◆ Work order:
Check each line below for the word "siteKey" and give the count alone.

◆ Dataset records:
Start of Block
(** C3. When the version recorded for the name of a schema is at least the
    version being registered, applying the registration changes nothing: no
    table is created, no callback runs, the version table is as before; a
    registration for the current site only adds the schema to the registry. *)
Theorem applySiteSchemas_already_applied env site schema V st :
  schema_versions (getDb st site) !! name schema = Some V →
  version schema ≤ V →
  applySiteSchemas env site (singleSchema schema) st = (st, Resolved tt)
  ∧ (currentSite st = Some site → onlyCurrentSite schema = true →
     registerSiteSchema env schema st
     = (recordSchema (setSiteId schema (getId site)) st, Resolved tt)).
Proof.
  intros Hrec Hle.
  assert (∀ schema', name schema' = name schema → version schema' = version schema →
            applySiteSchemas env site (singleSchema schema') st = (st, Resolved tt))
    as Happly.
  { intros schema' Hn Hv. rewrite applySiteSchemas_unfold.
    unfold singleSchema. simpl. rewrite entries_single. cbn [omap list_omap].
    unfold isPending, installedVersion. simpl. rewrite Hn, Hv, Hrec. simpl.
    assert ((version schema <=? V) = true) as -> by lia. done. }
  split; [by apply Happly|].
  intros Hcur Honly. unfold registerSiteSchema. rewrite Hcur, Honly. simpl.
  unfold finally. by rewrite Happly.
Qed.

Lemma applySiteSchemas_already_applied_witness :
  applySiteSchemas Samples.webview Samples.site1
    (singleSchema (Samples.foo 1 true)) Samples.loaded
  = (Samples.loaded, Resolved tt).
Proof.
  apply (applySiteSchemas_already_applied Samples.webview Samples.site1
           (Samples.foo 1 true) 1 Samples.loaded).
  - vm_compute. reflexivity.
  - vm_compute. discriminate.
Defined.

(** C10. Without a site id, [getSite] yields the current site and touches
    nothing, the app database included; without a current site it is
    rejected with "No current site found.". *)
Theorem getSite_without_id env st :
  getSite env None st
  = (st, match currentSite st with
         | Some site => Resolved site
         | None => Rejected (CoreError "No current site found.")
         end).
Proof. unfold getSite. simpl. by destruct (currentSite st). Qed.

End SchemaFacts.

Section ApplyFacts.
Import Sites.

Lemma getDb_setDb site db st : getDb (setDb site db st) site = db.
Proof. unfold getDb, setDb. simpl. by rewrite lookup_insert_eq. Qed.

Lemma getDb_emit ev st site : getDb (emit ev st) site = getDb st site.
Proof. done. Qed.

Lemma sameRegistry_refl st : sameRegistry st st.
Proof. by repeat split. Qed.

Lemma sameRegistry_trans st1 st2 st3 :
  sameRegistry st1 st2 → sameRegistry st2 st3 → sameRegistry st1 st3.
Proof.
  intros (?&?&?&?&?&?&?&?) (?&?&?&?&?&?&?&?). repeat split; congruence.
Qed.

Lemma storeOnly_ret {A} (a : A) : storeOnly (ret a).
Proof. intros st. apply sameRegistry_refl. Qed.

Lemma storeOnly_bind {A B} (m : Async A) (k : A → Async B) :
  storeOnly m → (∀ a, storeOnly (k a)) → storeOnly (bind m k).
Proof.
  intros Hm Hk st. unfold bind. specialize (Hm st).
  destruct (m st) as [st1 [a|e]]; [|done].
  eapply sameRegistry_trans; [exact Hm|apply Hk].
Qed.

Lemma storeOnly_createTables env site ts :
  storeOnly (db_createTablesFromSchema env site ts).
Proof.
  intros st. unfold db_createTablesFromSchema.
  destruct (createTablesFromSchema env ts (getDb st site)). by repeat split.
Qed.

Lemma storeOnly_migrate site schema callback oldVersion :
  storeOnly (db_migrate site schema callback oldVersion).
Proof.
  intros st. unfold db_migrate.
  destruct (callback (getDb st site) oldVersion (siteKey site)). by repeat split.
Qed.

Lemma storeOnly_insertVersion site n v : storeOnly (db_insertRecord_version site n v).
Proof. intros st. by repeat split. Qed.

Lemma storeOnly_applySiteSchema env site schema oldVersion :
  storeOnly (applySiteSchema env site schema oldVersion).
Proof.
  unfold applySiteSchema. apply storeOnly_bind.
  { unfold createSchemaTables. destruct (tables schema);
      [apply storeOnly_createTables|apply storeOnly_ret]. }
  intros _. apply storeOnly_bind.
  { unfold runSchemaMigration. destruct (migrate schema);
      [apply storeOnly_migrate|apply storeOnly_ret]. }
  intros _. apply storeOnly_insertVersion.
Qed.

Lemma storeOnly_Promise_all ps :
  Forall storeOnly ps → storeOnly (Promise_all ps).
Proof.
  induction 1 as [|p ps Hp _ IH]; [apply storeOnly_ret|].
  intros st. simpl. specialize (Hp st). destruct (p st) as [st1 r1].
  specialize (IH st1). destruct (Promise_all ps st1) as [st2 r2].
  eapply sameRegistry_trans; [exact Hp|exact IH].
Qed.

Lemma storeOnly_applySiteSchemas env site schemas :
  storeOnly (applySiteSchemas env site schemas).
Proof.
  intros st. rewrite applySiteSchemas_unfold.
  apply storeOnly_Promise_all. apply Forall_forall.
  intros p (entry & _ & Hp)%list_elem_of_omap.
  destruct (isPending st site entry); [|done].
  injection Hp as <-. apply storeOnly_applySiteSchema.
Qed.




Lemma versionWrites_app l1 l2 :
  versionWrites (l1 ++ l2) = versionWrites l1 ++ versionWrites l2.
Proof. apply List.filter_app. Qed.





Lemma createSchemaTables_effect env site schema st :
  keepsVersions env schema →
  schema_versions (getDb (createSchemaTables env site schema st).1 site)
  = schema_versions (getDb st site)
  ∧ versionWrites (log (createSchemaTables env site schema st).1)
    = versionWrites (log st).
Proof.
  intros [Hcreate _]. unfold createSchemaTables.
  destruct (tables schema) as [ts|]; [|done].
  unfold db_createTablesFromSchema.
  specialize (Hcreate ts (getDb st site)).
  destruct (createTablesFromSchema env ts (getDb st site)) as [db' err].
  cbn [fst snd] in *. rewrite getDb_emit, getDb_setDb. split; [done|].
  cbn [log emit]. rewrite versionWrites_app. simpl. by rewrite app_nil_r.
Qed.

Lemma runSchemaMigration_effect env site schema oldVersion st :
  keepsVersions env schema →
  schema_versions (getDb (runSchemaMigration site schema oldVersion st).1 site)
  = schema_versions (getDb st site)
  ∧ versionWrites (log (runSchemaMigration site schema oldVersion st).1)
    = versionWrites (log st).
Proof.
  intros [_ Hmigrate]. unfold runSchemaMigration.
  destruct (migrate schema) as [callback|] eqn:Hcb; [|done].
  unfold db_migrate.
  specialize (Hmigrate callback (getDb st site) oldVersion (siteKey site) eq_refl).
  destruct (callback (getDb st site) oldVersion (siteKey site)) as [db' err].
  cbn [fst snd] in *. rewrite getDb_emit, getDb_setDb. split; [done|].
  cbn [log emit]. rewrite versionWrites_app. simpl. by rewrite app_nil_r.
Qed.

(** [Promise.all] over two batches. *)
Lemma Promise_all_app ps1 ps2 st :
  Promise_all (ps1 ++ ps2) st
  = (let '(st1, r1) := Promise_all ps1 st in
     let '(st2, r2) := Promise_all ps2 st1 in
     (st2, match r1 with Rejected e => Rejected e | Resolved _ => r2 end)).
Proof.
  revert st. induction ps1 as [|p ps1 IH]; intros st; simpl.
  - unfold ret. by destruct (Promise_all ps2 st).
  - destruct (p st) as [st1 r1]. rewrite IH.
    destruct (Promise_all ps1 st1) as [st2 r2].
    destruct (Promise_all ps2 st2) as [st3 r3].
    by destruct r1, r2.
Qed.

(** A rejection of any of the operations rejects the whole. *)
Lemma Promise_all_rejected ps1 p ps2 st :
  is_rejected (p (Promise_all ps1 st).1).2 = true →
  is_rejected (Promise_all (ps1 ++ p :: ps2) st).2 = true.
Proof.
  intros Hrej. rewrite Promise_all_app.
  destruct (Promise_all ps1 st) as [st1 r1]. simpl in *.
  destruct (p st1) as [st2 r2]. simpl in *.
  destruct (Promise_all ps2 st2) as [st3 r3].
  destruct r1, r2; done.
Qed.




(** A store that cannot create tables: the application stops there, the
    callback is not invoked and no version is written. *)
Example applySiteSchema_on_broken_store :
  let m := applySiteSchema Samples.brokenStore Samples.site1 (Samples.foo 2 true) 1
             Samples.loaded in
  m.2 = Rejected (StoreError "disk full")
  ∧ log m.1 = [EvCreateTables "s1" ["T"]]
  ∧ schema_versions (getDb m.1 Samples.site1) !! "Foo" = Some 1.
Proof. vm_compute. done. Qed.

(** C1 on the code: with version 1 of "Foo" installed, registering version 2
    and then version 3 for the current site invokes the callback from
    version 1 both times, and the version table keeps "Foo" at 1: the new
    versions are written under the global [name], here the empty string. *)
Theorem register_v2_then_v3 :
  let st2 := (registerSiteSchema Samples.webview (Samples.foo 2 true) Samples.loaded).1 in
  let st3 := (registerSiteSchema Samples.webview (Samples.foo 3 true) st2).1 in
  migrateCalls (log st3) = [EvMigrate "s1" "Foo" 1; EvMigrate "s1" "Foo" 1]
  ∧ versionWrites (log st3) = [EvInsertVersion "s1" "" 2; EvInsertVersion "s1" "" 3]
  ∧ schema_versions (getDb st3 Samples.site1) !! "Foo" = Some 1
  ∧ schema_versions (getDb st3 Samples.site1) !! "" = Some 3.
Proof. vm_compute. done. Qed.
End of Block
◆ Response:
3